I don't know how many episodes there are of these shows, I believe probably hundreds and there's also a couple of movies. You can be 5 years old or 75 and still enjoy these shows. They were funny, very funny with a heavy load of social commentary. El Chapulin Colorado (The Red Grasshopper) is the only real Latin-American superhero that comes to my mind, I don't know any other. Interesting fact, the Simpsons' character Bumblebee Man is based on El Chapulin Colorado.

La Radio Rochela

Five decades non-stop; until one guy didn't like it

Before Hugo Chavez decided to not renew the broadcasting permit of the RCTV network due to its opposition-inclined editorial stance, La Radio Rochela was the longest running TV show of Venezuela. Over 50 years every Monday at 8pm Venezuelans relied on this sketch show as a comic relief.

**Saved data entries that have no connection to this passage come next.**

Definition number (s : string) : option N :=
  match s with
  | EmptyString => None
  | _ => number_from 0%N s
  end.

Fixpoint numbers (pieces : list string) : option (list N) :=
  match pieces with
  | [] => Some []
  | piece :: pieces' =>
      match number piece, numbers pieces' with
      | Some n, Some ns => Some (n :: ns)
      | _, _ => None
      end
  end.

(** The release numbers without their trailing zeros. *)
Fixpoint strip_zeros (ns : list N) : list N :=
  match ns with
  | [] => []
  | n :: ns' =>
      match strip_zeros ns' with
      | [] => if (n =? 0)%N then [] else [n]
      | rest => n :: rest
      end
  end.

Definition release_Version (tag : string) : result (list N) :=
  let body :=
    match tag with
    | String "v" s | String "V" s => s
    | s => s
    end in
  match numbers (Str.split "." body) with
  | Some ns => ok (strip_zeros ns)
  | None => raise (InvalidVersion tag)
  end.

(** The order of Python tuples. *)
Fixpoint release_gt (a b : list N) : bool :=
  match a, b with
  | [], _ => false
  | _ :: _, [] => true
  | x :: a', y :: b' =>
      if (y <? x)%N then true
      else if (x =? y)%N then release_gt a' b'
      else false
  end.

(** One page that lists the releases [0.9.0] and [0.10.0]. *)
Definition two_releases (_ : string) : listing :=
  (Response true ["0.9.0"; "0.10.0"], []).

(** Three pages of releases. *)
Definition three_pages (_ : string) : listing :=
  (Response true ["0.11.4"; "v0.9.2"],
   [Response true ["0.10.6"; "0.14.0"]; Response true ["0.2"; "0.14"]]).

End Releases.

(** ** The world of the script *)

(** A notebook document: its cells, in order. *)
Inductive meta_value : Type :=
  | MetaStr (s : string)
  | MetaList (l : list string).

Record cell : Type := Cell {
  cell_type : string;
  source : list string;
  metadata : list (string * meta_value)
}.

Record notebook : Type := Notebook { cells : list cell }.

(** The calls the script makes to what lies outside it. *)
Inductive event : Type :=
  | Downloaded (repo refspec : string)
  | Searched (top : Path)
  | Cleared (output_root : Path)
  | CleanedUp (notebook_path : Path)
  | ColabCreated (notebook_path : Path)
  | Zipped (notebook_path : Path)
  | PoolMapped (notebook_paths : list Path)
  | Preprocessed (nb : notebook) (path : Path).

(** The file system and the calls made so far, oldest first. *)
Record world : Type := World { disk : Filesystem.filesystem; trace : list event }.

Module Script.
Import Filesystem.

(** A command on the file system, run as the call [ev]: the call is
    recorded whether it returns or raises. *)
Definition call {A} (ev : event) (c : prog filesystem A) : prog world A :=
  fun w =>
    let '(r, fs) := c (disk w) in
    (r, {| disk := fs; trace := trace w ++ [ev] |}).

(** A command on the file system that is not recorded. *)
Definition quiet {A} (c : prog filesystem A) : prog world A :=
  fun w =>
    let '(r, fs) := c (disk w) in
    (r, {| disk := fs; trace := trace w |}).

(** [try: c  except Exception: raise e]. *)
Definition reraise_as {S A} (e : exn) (c : prog S A) : prog S A :=
  fun s =>
    match c s with
    | (inl _, s') => (inl e, s')
    | (inr x, s') => (inr x, s')
    end.

(** The calls of [c] follow the plan: whatever the world, the calls
    it adds to the trace are the first calls of [plan], and all of
    them when [c] returns. *)
Definition follows {A} (plan : list event) (c : prog world A) : Prop :=
  forall w, exists T,
    trace (c w).2 = trace w ++ T /\
    T `prefix_of` plan /\
    (forall x, (c w).1 = ok x -> T = plan).

(** The calls that process a notebook. *)
Definition reprocessing (ev : event) : bool :=
  match ev with
  | ColabCreated _ | Zipped _ | PoolMapped _ | Preprocessed _ _ => true
  | _ => false
  end.

End Script.

(** ** The executor *)

Module Executor.
Import PurePath Globals Filesystem Script.
Local Open Scope prog_scope.

Section Executor.

Variable OPENFF_DOCS_ROOT : Path.

(** [nbformat.read] and [nbformat.write] on the text of a file. *)
Variable nbformat_read : string -> result notebook.
Variable nbformat_write : notebook -> string.

(** [ExecutePreprocessor(...).preprocess(nb, {"metadata": {"path": path}})]:
    the notebook as executed, or an exception; the code of the
    notebook runs in the directory [path]. *)
Variable preprocess : notebook -> Path -> prog filesystem notebook.

(** The arguments [cell_type] and [position] of
    [cookbook.notebook.insert_cell] when the caller gives none. *)
Variable default_cell_type : string.
Variable default_position : nat.

(** Modelled from the spec: [cookbook.notebook.insert_cell], which is
    not part of the sources at hand.  By sections 3 and 4.3 of the
    specification the notebook document is mutated by inserting
    cells, each at a fixed position; the value is the document the
    caller holds after the call. *)
Definition insert_cell (nb : notebook) (type : string) (position : nat)
    (src : list string) (meta : list (string * meta_value)) : notebook :=
  {| cells := take position (cells nb)
              ++ {| cell_type := type; source := src; metadata := meta |}
              :: drop position (cells nb) |}.

(** The cell of lines 171-175. *)
Definition thumbnail_cell : cell :=
  {| cell_type := default_cell_type;
     source := ["display(thumbnail.png)"];
     metadata := [("nbsphinx", MetaStr "hidden");
                  ("tags", MetaList ["nbsphinx-thumbnail"])] |}.

(** Lines 157-197; the messages printed are left out. *)
Definition execute_notebook (src : Path) : prog world unit :=
  src_rel <- Prog.lift (relative_to src (SRC_IPYNB_ROOT OPENFF_DOCS_ROOT)) ;;
  text <- quiet (read_text src) ;;
  nb <- Prog.lift (nbformat_read text) ;;
  thumbnail <- quiet (fun fs => (ok (exists_ (parent src // of_string "thumbnail.png") fs), fs)) ;;
  let nb :=
    if thumbnail : bool
    then insert_cell nb default_cell_type default_position
           (source thumbnail_cell) (metadata thumbnail_cell)
    else nb in
  executed <- reraise_as
                (ValueError ("Exception encountered while executing " +:+ str src_rel))
                (call (Preprocessed nb (parent src)) (preprocess nb (parent src))) ;;
  let dst := EXEC_IPYNB_ROOT OPENFF_DOCS_ROOT // src_rel in
  quiet (mkdir_parents (parent dst)) ;;
  quiet (write_text dst (nbformat_write executed)).

End Executor.

(** A notebook of one cell in the source cache, with and without a
    thumbnail next to it, and an engine that returns what it is given. *)
Module Sample.

Definition docs_root : Path := {| root := true; parts := ["docs"] |}.

Definition notebook_path : Path :=
  SRC_IPYNB_ROOT docs_root // of_string "repo/examples/demo/demo.ipynb".

Definition one_cell : notebook :=
  {| cells := [ {| cell_type := "code"; source := ["print(1)"]; metadata := [] |} ] |}.

Definition read (_ : string) : result notebook := ok one_cell.
Definition write (_ : notebook) : string := "executed".
Definition engine (nb : notebook) (_ : Path) : prog filesystem notebook :=
  Prog.ret nb.

Definition with_thumbnail : world :=
  {| disk := list_to_map
       [ (notebook_path, File "source");
         (parent notebook_path // of_string "thumbnail.png", File "png") ];
     trace := [] |}.

Definition without_thumbnail : world :=
  {| disk := list_to_map [ (notebook_path, File "source") ];
     trace := [] |}.

End Sample.

End Executor.

(** ** The orchestrator *)

Module Orchestrator.
Import PurePath Globals Filesystem Script.
Local Open Scope prog_scope.

(** Modelled from the spec: [cookbook.github.UpdatedNotebooks], which
    is not part of the sources at hand.  By section 3 of the
    specification an update report holds the notebooks to reprocess,
    the notebooks to clean up, and a flag that tells whether a full
    rebuild is required; [rebuild_all] is the truth value the script
    tests. *)
Record UpdatedNotebooks : Type := {
  rebuild_all : bool;
  reprocess : list Path;
  cleanup : list Path
}.

Section Orchestrator.

Variable OPENFF_DOCS_ROOT : Path.

(** The release listings and the versions of [get_stable_tagname]. *)
Context {K : Type}.
Variable Version : string -> result K.
Variable Version_gt : K -> K -> bool.
Variable releases : string -> Releases.listing.

(** [UpdatedNotebooks()] and [updates.extend(other)], the report
    after the call. *)
Variable no_updates : UpdatedNotebooks.
Variable extend : UpdatedNotebooks -> UpdatedNotebooks -> UpdatedNotebooks.

(** [cookbook.github.download_dir] and
    [cookbook.notebook.find_notebooks], which are not part of the
    sources at hand. *)
Variable download_dir :
  string -> string -> Path -> string -> prog filesystem UpdatedNotebooks.
Variable find_notebooks : Path -> prog filesystem (list Path).

Variable notebook_zip : Path -> result Path.
Variable notebook_colab : Path -> result Path.

(** What [create_colab_notebook] (lines 112-154) and [create_zip]
    (lines 95-109) do to the file system, with the work of [json],
    [yaml], [shutil] and [zipfile] in it. *)
Variable create_colab_notebook : Path -> prog filesystem unit.
Variable create_zip : Path -> prog filesystem unit.

(** What the pool of line 296 does to the file system:
    [execute_notebook] on every notebook it is given, in worker
    processes. *)
Variable pool_imap_unordered : list Path -> prog filesystem unit.

(** Lines 244-256. *)
Fixpoint fetch (repos : list string) (updates : UpdatedNotebooks)
  : prog world UpdatedNotebooks :=
  match repos with
  | [] => Prog.ret updates
  | repo :: repos' =>
      refspec <- Prog.lift
                   (Releases.get_stable_tagname Version Version_gt releases repo) ;;
      downloaded <- call (Downloaded repo refspec)
                      (download_dir repo "examples"
                         (SRC_IPYNB_ROOT OPENFF_DOCS_ROOT) refspec) ;;
      fetch repos' (extend updates downloaded)
  end.

(** Line 259. *)
Definition search : prog world (list Path) :=
  call (Searched (SRC_IPYNB_ROOT OPENFF_DOCS_ROOT))
    (find_notebooks (SRC_IPYNB_ROOT OPENFF_DOCS_ROOT)).

(** Lines 266-268. *)
Definition clear_outputs : prog world unit :=
  call (Cleared (EXEC_IPYNB_ROOT OPENFF_DOCS_ROOT))
    (rmtree_ignore_errors (EXEC_IPYNB_ROOT OPENFF_DOCS_ROOT)) ;;
  call (Cleared (COLAB_IPYNB_ROOT OPENFF_DOCS_ROOT))
    (rmtree_ignore_errors (COLAB_IPYNB_ROOT OPENFF_DOCS_ROOT)) ;;
  call (Cleared (ZIPPED_IPYNB_ROOT OPENFF_DOCS_ROOT))
    (rmtree_ignore_errors (ZIPPED_IPYNB_ROOT OPENFF_DOCS_ROOT)).

(** Lines 273-277: the set of the notebooks found, met with the
    notebooks to reprocess, as a list in the order of the set. *)
Definition changed_and_found (found : list Path) (updates : UpdatedNotebooks)
  : list Path :=
  elements ((list_to_set found : gset Path)
            ∩ list_to_set ((fun path => SRC_IPYNB_ROOT OPENFF_DOCS_ROOT // path)
                           <$> reprocess updates)).

(** Lines 260-280. *)
Definition select (redo_all : bool) (updates : UpdatedNotebooks)
    (found : list Path) : prog world (list Path) :=
  if rebuild_all updates || redo_all then
    clear_outputs ;;
    Prog.ret found
  else
    let notebooks := changed_and_found found updates in
    Prog.for_each (cleanup updates)
      (fun notebook =>
         call (CleanedUp notebook)
           (Cleanup.clean_up_notebook OPENFF_DOCS_ROOT notebook_zip notebook_colab
              notebook)) ;;
    Prog.ret notebooks.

Politics, Venezuelan idiosyncrasy and recent news was the main source of inspiration. Nobody missed this show, included me as a kid, teenager and uni student. I had to be up to date with the latest sketches and new soon-to-become catch phrases so I can used them as call-backs in my everyday conversations.

The most important TV event of the year in Venezuela was Miss Chocozuela a play on words of the second most important TV event, the Miss Venezuela beauty pageant. Chocozuela is a word for a specific cut of beef in Venezuela. So Miss Chocozuela meant something like Miss Piece of Meat a full-scale parody one week after the real beauty pageant.

This show was the platform of two of Venezuela's greatest humorists. Emilio Lovera and Laureano Marquez. Ask any Venezuelan about their favourite Venezuelan comedians and I'm 100 per cent sure they will mention these two names. Both quite different but also great complement to each other. One is a master impersonator, clown and amazing singer. The other one has a degree in politics.

They are both traveling around the world doing shows to new immigrant Venezuelan communities overseas. I have met them; I have seen them live and I remember when they were on La Radio Rochela. Great humans and hilarious. I miss those guys and I miss that show.

Les Luthiers

The only French thing about them is the name, they are Argentinean

This live comedy group from Argentina is a thing I wish the whole world could see. This is when I think 'Damm! if only comedy could be translatable, I want all my English speaking loved ones to enjoy this.

Luthier is the term for someone who makes string instruments. These guys are all highly trained professional musicians who happened to be hilarious and decided to do comedy and play their music on homemade crazy looking instruments.

Their comedy is pure, smart, silly, beautiful, clean and elegant. They have been doing this for 50 years! Some have died and some young faces have joined in. The quality is still intact!

These guys made a huge impact in me, I still remember verbatim complete routines and songs. Songs that I listened 26 years ago in my dad's car from a cassette player. Then I grew up and got CDs then more years passed, and I got DVDs. Until a very special day when I finally got to see them live in Madrid in 2006. Memorable day!

• Ivan Aristeguieta is performing his latest stand-up show, The Fourth Floor, at Soho Theatre in London until Saturday.